Dataset entries
────────────────────────────────────────

(** The spreadsheet after a registration that went through is in the state
    [get_users_worksheet] leaves. *)
Lemma registered_sheet_is_healed (sh1 : spreadsheet) (header : row)
      (rows : list row) (r : row) :
  Py.contains "avatar_base64" (Worksheet.row_values (header :: rows) 1) = true ->
  get_users_worksheet (set_users sh1 (Worksheet.append_row (header :: rows) r)) =
    (set_users sh1 (Worksheet.append_row (header :: rows) r),
     Worksheet.append_row (header :: rows) r).
Proof.
  intro Hc. unfold get_users_worksheet. cbn [users_ws set_users].
  unfold ensure_avatar_column.
  change (Worksheet.row_values (Worksheet.append_row (header :: rows) r) 1)
    with (Worksheet.row_values (header :: rows) 1).
  rewrite Hc. reflexivity.
Qed.

Lemma NoDup_snoc {A : Type} (l : list A) (x : A) :
  NoDup l -> ~ In x l -> NoDup (l ++ [x]).
Proof.
  induction 1 as [| y l Hy Hl IH]; intro Hx; simpl.
  - constructor; [intros [] | constructor].
  - constructor.
    + rewrite in_app_iff. intros [H | [H | []]]; [exact (Hy H) |].
      apply Hx. left. symmetry. exact H.
    + apply IH. intro H. apply Hx. right. exact H.
Qed.

Lemma forallb_app_true {A : Type} (f : A -> bool) (l1 l2 : list A) :
  forallb f l1 = true -> forallb f l2 = true -> forallb f (l1 ++ l2) = true.
Proof. intros H1 H2. rewrite forallb_app, H1, H2. reflexivity. Qed.

(** A row of three cells fits under a header that has the avatar column
    behind the name and the digest. *)
Lemma readable_append (header : row) (rows : list row) (ks more : list string)
      (r : row) :
  map Py.str header = "username" :: "hashed_password" :: ks ++ more ->
  Py.contains "avatar_base64" ("username" :: "hashed_password" :: ks) = true ->
  List.length r = 3 ->
  readable (header :: rows) = true ->
  readable (Worksheet.append_row (header :: rows) r) = true.
Proof.
  intros Hkeys Hc Hr. unfold Worksheet.append_row, Worksheet.append_rows.
  cbn [app readable]. rewrite !andb_true_iff. intros (H1 & H2 & H3).
  split; [exact H1 |]. split; [exact H2 |].
  apply forallb_app_true; [exact H3 |]. cbn [forallb]. rewrite andb_true_r.
  apply Nat.leb_le. rewrite Hr.
  rewrite <- (length_map Py.str header), Hkeys. cbn [List.length].
  destruct ks as [| k ks]; [discriminate Hc |]. cbn [app List.length]. lia.
Qed.

Section AccountFacts.

Variable hash_password : string -> string.

(** X5. On a Users sheet that is read back as it is modelled, with an ASCII
    name typed and a digest that is read back as a text, a login returns
    the name of the first record whose name agrees with the given one up to
    the case of letters and whose digest is the digest of the password;
    when no record is like that, it returns the pair of [False] and
    [None]. *)
Theorem check_login_first_match (sh : spreadsheet) (u password : string) :
  readable (snd (get_users_worksheet sh)) = true ->
  forallb stored_name_ok (user_records sh) = true ->
  is_ascii u = true ->
  reads_as_text (hash_password password) = true ->
  (forall pre user post,
     user_records sh = pre ++ user :: post ->
     (forall x, In x pre -> ~ credentials_match u (hash_password password) x) ->
     credentials_match u (hash_password password) user ->
     snd (check_login hash_password (Some sh) u password) =
       LoginPair true (Py.get "username" user)) /\
  ((forall x, In x (user_records sh) ->
              ~ credentials_match u (hash_password password) x) ->
   snd (check_login hash_password (Some sh) u password) = LoginPair false None).
Proof.
  intros _ _ _ _. unfold user_records, check_login.
  destruct (get_users_worksheet sh) as [sh1 users]. cbn [snd]. split.
  - intros pre user post -> Hpre Hm. apply check_users_first_match; assumption.
  - apply check_users_no_match.
Qed.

────────────────────────────────────────

Work to be completed. Reproduce all entries. Keep them exact.

Problem solution.
(** The spreadsheet after a registration that went through is in the state
    [get_users_worksheet] leaves. *)
Lemma registered_sheet_is_healed (sh1 : spreadsheet) (header : row)
      (rows : list row) (r : row) :
  Py.contains "avatar_base64" (Worksheet.row_values (header :: rows) 1) = true ->
  get_users_worksheet (set_users sh1 (Worksheet.append_row (header :: rows) r)) =
    (set_users sh1 (Worksheet.append_row (header :: rows) r),
     Worksheet.append_row (header :: rows) r).
Proof.
  intro Hc. unfold get_users_worksheet. cbn [users_ws set_users].
  unfold ensure_avatar_column.
  change (Worksheet.row_values (Worksheet.append_row (header :: rows) r) 1)
    with (Worksheet.row_values (header :: rows) 1).
  rewrite Hc. reflexivity.
Qed.

Lemma NoDup_snoc {A : Type} (l : list A) (x : A) :
  NoDup l -> ~ In x l -> NoDup (l ++ [x]).
Proof.
  induction 1 as [| y l Hy Hl IH]; intro Hx; simpl.
  - constructor; [intros [] | constructor].
  - constructor.
    + rewrite in_app_iff. intros [H | [H | []]]; [exact (Hy H) |].
      apply Hx. left. symmetry. exact H.
    + apply IH. intro H. apply Hx. right. exact H.
Qed.

Lemma forallb_app_true {A : Type} (f : A -> bool) (l1 l2 : list A) :
  forallb f l1 = true -> forallb f l2 = true -> forallb f (l1 ++ l2) = true.
Proof. intros H1 H2. rewrite forallb_app, H1, H2. reflexivity. Qed.

(** A row of three cells fits under a header that has the avatar column
    behind the name and the digest. *)
Lemma readable_append (header : row) (rows : list row) (ks more : list string)
      (r : row) :
  map Py.str header = "username" :: "hashed_password" :: ks ++ more ->
  Py.contains "avatar_base64" ("username" :: "hashed_password" :: ks) = true ->
  List.length r = 3 ->
  readable (header :: rows) = true ->
  readable (Worksheet.append_row (header :: rows) r) = true.
Proof.
  intros Hkeys Hc Hr. unfold Worksheet.append_row, Worksheet.append_rows.
  cbn [app readable]. rewrite !andb_true_iff. intros (H1 & H2 & H3).
  split; [exact H1 |]. split; [exact H2 |].
  apply forallb_app_true; [exact H3 |]. cbn [forallb]. rewrite andb_true_r.
  apply Nat.leb_le. rewrite Hr.
  rewrite <- (length_map Py.str header), Hkeys. cbn [List.length].
  destruct ks as [| k ks]; [discriminate Hc |]. cbn [app List.length]. lia.
Qed.

Section AccountFacts.

Variable hash_password : string -> string.

(** X5. On a Users sheet that is read back as it is modelled, with an ASCII
    name typed and a digest that is read back as a text, a login returns
    the name of the first record whose name agrees with the given one up to
    the case of letters and whose digest is the digest of the password;
    when no record is like that, it returns the pair of [False] and
    [None]. *)
Theorem check_login_first_match (sh : spreadsheet) (u password : string) :
  readable (snd (get_users_worksheet sh)) = true ->
  forallb stored_name_ok (user_records sh) = true ->
  is_ascii u = true ->
  reads_as_text (hash_password password) = true ->
  (forall pre user post,
     user_records sh = pre ++ user :: post ->
     (forall x, In x pre -> ~ credentials_match u (hash_password password) x) ->
     credentials_match u (hash_password password) user ->
     snd (check_login hash_password (Some sh) u password) =
       LoginPair true (Py.get "username" user)) /\
  ((forall x, In x (user_records sh) ->
              ~ credentials_match u (hash_password password) x) ->
   snd (check_login hash_password (Some sh) u password) = LoginPair false None).
Proof.
  intros _ _ _ _. unfold user_records, check_login.
  destruct (get_users_worksheet sh) as [sh1 users]. cbn [snd]. split.
  - intros pre user post -> Hpre Hm. apply check_users_first_match; assumption.
  - apply check_users_no_match.
Qed.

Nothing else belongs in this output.